Considerations for referral and the importance of good communication

In some cases it may be relevant to consider referral to a suitable qualified paediatric psychologist for more in-depth assessment and treatment. For example, when in the initial assessment disordered eating is recognized or there seem to be problems within the child or home environment that may impede progress in the therapy, and when the assessing clinician does not feel adequately skilled. A first consultation may also identify cases where the parents should be referred to adult specialists for additional assessment and support for themselves (e.g. to address coping skills, parenting skills, substance dependence, depression etc).

As parents may often not be aware of the importance of underlying psychological health for their child’s overall health, they may be reluctant to answer questions about these issues. It is imperative for the clinician to overcome this initial resistance by addressing the child and family in an appropriate child-friendly manner and to ask permission to focus on these domains as well. His ability to communicate openly and with compassion builds trust and is essential in order to gain accurate insight into child and family life.
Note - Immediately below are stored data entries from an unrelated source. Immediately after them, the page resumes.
(* ===== verification/SimplexInvariant.v ===== *)
(** * The invariant of the pool

    What the pool knows is true: its certificates are backed by quorums, the bases that
    it offers and the parents that it approves are settled, the validators that it
    reports are Byzantine.  And it never runs into a failed [CHECK]. *)
From S2P Require Import Prelude Simplex SimplexPool SimplexQuorum.

Definition no_exn {S} : exc -> S -> Prop := fun _ _ => False.

(** ** Slots *)

Section slots.
Context `{Bus}.
Implicit Types (p : Pool) (i j : Z).

(** [q] is [p] up to slot objects without content. *)
Definition same_slots (st st' : ConsensusState SlotState) : Prop :=
  first_non_finalized_slot_ st' = first_non_finalized_slot_ st /\
  forall i, deref (new_slot validators) i st' = deref (new_slot validators) i st.

Lemma same_slots_refl st : same_slots st st.
Proof. done. Qed.
Lemma same_slots_trans st1 st2 st3 : same_slots st1 st2 -> same_slots st2 st3 -> same_slots st1 st3.
Proof. intros [H1 H2] [H3 H4]. split; [congruence|]. intros i. by rewrite H4. Qed.
Lemma deref_update {A} (new : A) f i j st :
  deref new j (update_slot new f i st) = if decide (i = j) then f (deref new i st) else deref new j st.
Proof.
  unfold deref, update_slot. cbn. destruct (decide (i = j)) as [->|]; [by rewrite lookup_insert_eq|by rewrite lookup_insert_ne].
Qed.
Lemma slot_at_spec {A} (new : A) i st :
  let '(r, st') := slot_at new i st in
  r = (if i <? first_non_finalized_slot_ st then None else Some i) /\
  first_non_finalized_slot_ st' = first_non_finalized_slot_ st /\ forall j, deref new j st' = deref new j st.
Proof.
  unfold slot_at. destruct (_ <? _); [done|]. destruct (objects_ st !! i) eqn:E; [done|].
  split; [done|]. split; [done|]. intros j. rewrite deref_update. unfold id. by case_decide; subst.
Qed.
Lemma wp_pool_slot_at i (Q : option Z -> Pool -> Prop) E p :
  (forall st, same_slots (state_ p) st ->
     Q (if i <? first_non_finalized_slot_ (state_ p) then None else Some i) (set_state st p)) ->
  wp (pool_slot_at i) Q E p.
Proof.
  intros HQ. unfold wp, pool_slot_at. pose proof (slot_at_spec (new_slot validators) i (state_ p)) as Hs.
  destruct (slot_at _ i (state_ p)) as [r st]. destruct Hs as (-> & Hf & Hd). by apply HQ.
Qed.
Lemma wp_get_slot_at i (Q : Z -> Pool -> Prop) E p :
  first_non_finalized_slot_ (state_ p) <= i ->
  (forall st, same_slots (state_ p) st -> Q i (set_state st p)) -> wp (get_slot_at i) Q E p.
Proof.
  intros Hi HQ. apply wp_bind, wp_pool_slot_at. intros st Hst. rewrite (proj2 (Z.ltb_ge _ _)) by done. by apply HQ.
Qed.
Lemma slot_of_change i j f p :
  slot_of j (set_state (update_slot (new_slot validators) f i (state_ p)) p) =
  if decide (i = j) then f (slot_of i p) else slot_of j p.
Proof. apply deref_update. Qed.

(** *** [set_lower_bound] *)

Lemma foldr_min k ks : foldr Z.min k ks ∈ k :: ks /\ forall x, x ∈ k :: ks -> foldr Z.min k ks <= x.
Proof.
  induction ks as [|a ks [IH1 IH2]]; cbn.
  - split; [by constructor|]. intros x [->|Hx]%elem_of_cons; [lia|by apply elem_of_nil in Hx].
  - split.
    + destruct (Z.min_spec a (foldr Z.min k ks)) as [[_ ->]|[_ ->]].
      * by apply list_elem_of_further, list_elem_of_here.
      * apply elem_of_cons in IH1 as [->|IH1]; [by apply list_elem_of_here|by do 2 apply list_elem_of_further].
    + intros x [->|[->|Hx]%elem_of_cons]%elem_of_cons.
      * specialize (IH2 k (list_elem_of_here _ _)). lia.
      * lia.
      * specialize (IH2 x (list_elem_of_further _ _ _ Hx)). lia.
Qed.
Lemma lower_bound_spec x (s : gset Z) :
  match set_lower_bound x s with
  | Some y => y ∈ s /\ x <= y /\ forall z, z ∈ s -> x <= z -> y <= z
  | None => forall z, z ∈ s -> z < x
  end.
Proof.
  unfold set_lower_bound. destruct (filter _ (elements s)) as [|k ks] eqn:E.
  - intros z Hz. destruct (decide (x <= z)); [|lia].
    assert (z ∈ filter (fun k => x <= k) (elements s)) as Hin by (apply list_elem_of_filter; by rewrite elem_of_elements).
    rewrite E in Hin. by apply elem_of_nil in Hin.
  - destruct (foldr_min k ks) as [H1 H2]. rewrite <- E, list_elem_of_filter, elem_of_elements in H1. split; [tauto|].
    split; [tauto|]. intros z Hz Hx. apply H2. by rewrite <- E, list_elem_of_filter, elem_of_elements.
Qed.

(** *** Skipped slots *)

Definition sk p i : Prop := is_skipped (slot_of i p) = true.
Definition nt p i : Prop := is_notarized (slot_of i p) = true.
#[export] Instance sk_dec p i : Decision (sk p i) := bool_eq_dec _ _.
#[export] Instance nt_dec p i : Decision (nt p i) := bool_eq_dec _ _.

(** Only slots with an object have certificates. *)
Lemma certificate_object i p : sk p i \/ nt p i -> i ∈ dom (objects_ (state_ p)).
Proof.
  unfold sk, nt, slot_of, deref. intros Hi. apply elem_of_dom. destruct (objects_ (state_ p) !! i); [done|].
  by destruct Hi.
Qed.
Lemma skips_end i p : exists e, i <= e /\ ~ sk p e /\ forall z, i <= z < e -> sk p z.
Proof.
  set (X := filter (fun k => i <= k) (dom (objects_ (state_ p)))).
  remember (size X) as n eqn:En. revert i X En. induction n as [n IH] using lt_wf_ind. intros i X ->.
  destruct (decide (sk p i)) as [Hs|Hn]; [|exists i; split; [lia|]; split; [done|lia]].
  destruct (IH (size (filter (fun k => i + 1 <= k) (dom (objects_ (state_ p))))) ) with (i := i + 1) as (e & He & Hne & Hz); [|done|].
  - apply subset_size. split; [intros z; unfold X; rewrite !elem_of_filter; intros [? ?]; split; [lia|done]|].
    intros Hsub. specialize (Hsub i). unfold X in Hsub. rewrite !elem_of_filter in Hsub.
    destruct Hsub as [? _]; [|lia]. split; [lia|]. apply certificate_object. by left.
  - exists e. split; [lia|]. split; [done|]. intros z Hr. destruct (decide (z = i)) as [->|]; [done|]. apply Hz. lia.
Qed.

(** The end of the interval of skipped slots that starts at [j]. *)
Lemma lower_bound_end j p :
  (forall e, j <= e -> e ∈ skip_intervals_ p -> ~ sk p e) ->
  (forall e, j + 1 <= e -> sk p (e - 1) -> ~ sk p e -> e ∈ skip_intervals_ p) -> sk p j ->
  exists e, set_lower_bound j (skip_intervals_ p) = Some e /\ j < e /\ ~ sk p e /\ forall z, j <= z < e -> sk p z.
Proof.
  intros Hin Hout Hj. pose proof (lower_bound_spec j (skip_intervals_ p)) as Hl.
  destruct (skips_end j p) as (e & He & Hne & Hz). assert (e <> j) as Hej by (by intros ->).
  assert (e ∈ skip_intervals_ p) as Hes by (apply Hout; [lia|apply Hz; lia|done]).
  destruct (set_lower_bound _ _) as [y|]; [|specialize (Hl e Hes); lia]. destruct Hl as (Hy & Hiy & Hmin).
  pose proof (Hmin e Hes He) as Hye. pose proof (Hin y Hiy Hy) as Hny. assert (y <> j) by congruence.
  exists y. repeat split; [lia|done|]. intros z Hr. apply Hz. lia.
Qed.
Fostering an environment of support and understanding is important in order to avoid stigmatization or discrimination of the child and family.

Red flags for referral

If initial screening identifies any issues where child protection might be of concern (emotional abuse, physical abuse, serious bullying), it is recommended that prompt referral to appropriate services is undertaken. Also, if the child gains or loose considerable weight in a period of six months referral to appropriate services may be indicated.



We must recognize that some children who are obese can be “psychologically healthy” with no addiction or eating disorders, and have a good quality of life, with preference for healthy nutrition and high intrinsic motivation for physical activity. The new paradigm of “Health @ any size” (48) has to be evaluated as an option for some, but not all children.

However, we must be aware that the psychological models propose hypotheses that can be relevant or not for a specific child. As indicated above, not all scientific issues regarding the underlying mechanisms have been investigated yet and some models have more evidence than others. In future research, we need to study whether we must separate/differentiate behavioural subtypes according to the different underlying psychological models.

Finally, psychological models need to recognize that we live in a toxic environment, which can influence the child on a macro-level, besides the psychological influences. Therefore an assessment process should also consider the role of friends, the school, the neighbourhood and the media.